(Stored items)
==*==

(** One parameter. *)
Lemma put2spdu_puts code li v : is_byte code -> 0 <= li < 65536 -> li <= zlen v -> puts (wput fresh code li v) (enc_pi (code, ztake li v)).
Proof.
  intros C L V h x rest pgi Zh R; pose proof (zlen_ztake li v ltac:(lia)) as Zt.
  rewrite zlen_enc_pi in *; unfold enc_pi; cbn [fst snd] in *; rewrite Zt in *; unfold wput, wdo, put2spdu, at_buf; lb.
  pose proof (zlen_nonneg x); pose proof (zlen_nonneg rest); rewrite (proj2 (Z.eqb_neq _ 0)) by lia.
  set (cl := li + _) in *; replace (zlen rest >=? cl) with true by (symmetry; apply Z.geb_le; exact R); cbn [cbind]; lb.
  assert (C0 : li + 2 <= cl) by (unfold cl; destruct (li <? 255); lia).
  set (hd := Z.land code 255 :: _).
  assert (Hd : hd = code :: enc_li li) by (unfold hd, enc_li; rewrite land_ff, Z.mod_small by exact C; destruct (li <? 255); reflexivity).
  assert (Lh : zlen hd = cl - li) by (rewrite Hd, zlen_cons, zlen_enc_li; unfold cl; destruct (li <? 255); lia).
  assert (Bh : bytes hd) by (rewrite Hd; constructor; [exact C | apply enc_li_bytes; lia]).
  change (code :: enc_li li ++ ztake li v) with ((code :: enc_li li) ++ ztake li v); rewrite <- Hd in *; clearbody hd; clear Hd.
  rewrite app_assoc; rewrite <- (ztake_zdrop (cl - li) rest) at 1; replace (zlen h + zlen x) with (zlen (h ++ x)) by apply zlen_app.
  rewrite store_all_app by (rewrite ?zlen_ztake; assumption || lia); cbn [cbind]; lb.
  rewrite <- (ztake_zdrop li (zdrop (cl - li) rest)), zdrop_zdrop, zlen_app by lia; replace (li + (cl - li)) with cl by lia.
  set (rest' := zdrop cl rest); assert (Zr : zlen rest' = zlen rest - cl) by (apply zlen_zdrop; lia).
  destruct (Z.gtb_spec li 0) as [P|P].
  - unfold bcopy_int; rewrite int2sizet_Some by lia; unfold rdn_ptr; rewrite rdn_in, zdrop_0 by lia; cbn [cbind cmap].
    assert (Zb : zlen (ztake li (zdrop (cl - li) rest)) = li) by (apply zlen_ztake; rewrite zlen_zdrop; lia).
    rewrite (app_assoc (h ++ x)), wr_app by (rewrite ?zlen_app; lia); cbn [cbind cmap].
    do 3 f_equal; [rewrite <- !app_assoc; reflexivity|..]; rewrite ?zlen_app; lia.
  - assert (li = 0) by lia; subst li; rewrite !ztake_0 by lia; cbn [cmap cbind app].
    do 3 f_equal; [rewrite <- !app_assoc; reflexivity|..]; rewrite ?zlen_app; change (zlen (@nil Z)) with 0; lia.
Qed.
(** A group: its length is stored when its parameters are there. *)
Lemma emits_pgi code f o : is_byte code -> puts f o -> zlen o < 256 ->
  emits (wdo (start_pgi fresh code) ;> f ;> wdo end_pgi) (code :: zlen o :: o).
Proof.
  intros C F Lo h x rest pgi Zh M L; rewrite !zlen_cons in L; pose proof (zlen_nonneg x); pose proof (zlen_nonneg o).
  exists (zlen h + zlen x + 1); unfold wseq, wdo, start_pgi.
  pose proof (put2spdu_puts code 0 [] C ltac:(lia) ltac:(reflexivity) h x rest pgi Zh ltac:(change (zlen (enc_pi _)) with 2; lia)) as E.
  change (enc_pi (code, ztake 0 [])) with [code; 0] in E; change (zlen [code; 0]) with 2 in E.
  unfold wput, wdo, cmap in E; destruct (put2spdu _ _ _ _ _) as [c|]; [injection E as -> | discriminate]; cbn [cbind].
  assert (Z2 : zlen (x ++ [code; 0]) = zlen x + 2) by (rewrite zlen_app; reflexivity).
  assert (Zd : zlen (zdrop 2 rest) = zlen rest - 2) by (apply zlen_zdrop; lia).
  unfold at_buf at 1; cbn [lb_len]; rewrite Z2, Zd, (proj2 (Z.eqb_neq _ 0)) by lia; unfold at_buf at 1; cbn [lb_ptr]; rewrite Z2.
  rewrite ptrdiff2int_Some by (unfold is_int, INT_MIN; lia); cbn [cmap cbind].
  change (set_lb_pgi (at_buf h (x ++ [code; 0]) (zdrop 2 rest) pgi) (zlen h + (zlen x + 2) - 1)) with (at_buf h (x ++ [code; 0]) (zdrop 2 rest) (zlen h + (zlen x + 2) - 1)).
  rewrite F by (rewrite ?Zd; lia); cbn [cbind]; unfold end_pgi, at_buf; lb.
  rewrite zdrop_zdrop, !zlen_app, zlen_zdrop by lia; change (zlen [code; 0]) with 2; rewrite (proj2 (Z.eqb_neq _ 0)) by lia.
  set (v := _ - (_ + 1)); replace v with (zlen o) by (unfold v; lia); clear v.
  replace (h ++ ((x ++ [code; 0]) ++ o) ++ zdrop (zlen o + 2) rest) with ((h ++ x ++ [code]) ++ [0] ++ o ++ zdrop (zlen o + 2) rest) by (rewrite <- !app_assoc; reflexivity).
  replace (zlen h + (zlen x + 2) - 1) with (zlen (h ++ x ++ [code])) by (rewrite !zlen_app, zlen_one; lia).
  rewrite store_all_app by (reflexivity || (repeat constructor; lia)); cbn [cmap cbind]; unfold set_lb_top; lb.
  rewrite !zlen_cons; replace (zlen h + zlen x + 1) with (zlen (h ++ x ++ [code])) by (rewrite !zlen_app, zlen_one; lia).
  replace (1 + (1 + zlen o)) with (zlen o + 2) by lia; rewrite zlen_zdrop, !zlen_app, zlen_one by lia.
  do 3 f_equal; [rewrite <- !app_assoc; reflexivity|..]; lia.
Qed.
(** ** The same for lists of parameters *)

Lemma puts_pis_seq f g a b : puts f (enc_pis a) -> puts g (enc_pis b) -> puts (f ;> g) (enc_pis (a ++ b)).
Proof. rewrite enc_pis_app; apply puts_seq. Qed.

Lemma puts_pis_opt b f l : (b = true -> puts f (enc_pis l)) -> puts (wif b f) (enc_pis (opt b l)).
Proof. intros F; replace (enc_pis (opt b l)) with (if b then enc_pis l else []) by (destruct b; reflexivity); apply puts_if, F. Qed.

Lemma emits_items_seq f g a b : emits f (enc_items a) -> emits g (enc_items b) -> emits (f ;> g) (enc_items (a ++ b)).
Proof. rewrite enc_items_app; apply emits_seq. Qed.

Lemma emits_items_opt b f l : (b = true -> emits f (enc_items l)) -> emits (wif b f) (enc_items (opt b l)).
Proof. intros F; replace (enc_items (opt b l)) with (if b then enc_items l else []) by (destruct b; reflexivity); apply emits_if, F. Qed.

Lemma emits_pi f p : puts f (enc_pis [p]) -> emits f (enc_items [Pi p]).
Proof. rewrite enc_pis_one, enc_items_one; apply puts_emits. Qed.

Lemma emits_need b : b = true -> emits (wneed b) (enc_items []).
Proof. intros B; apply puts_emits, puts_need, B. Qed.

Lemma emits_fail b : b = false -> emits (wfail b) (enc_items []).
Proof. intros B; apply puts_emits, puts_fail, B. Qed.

==*==

WHAT TO PRODUCE >> The string "fresh" may appear in lines of the entries above. Say how many such lines there are, as a number only.

SOLUTION BELOW >> 2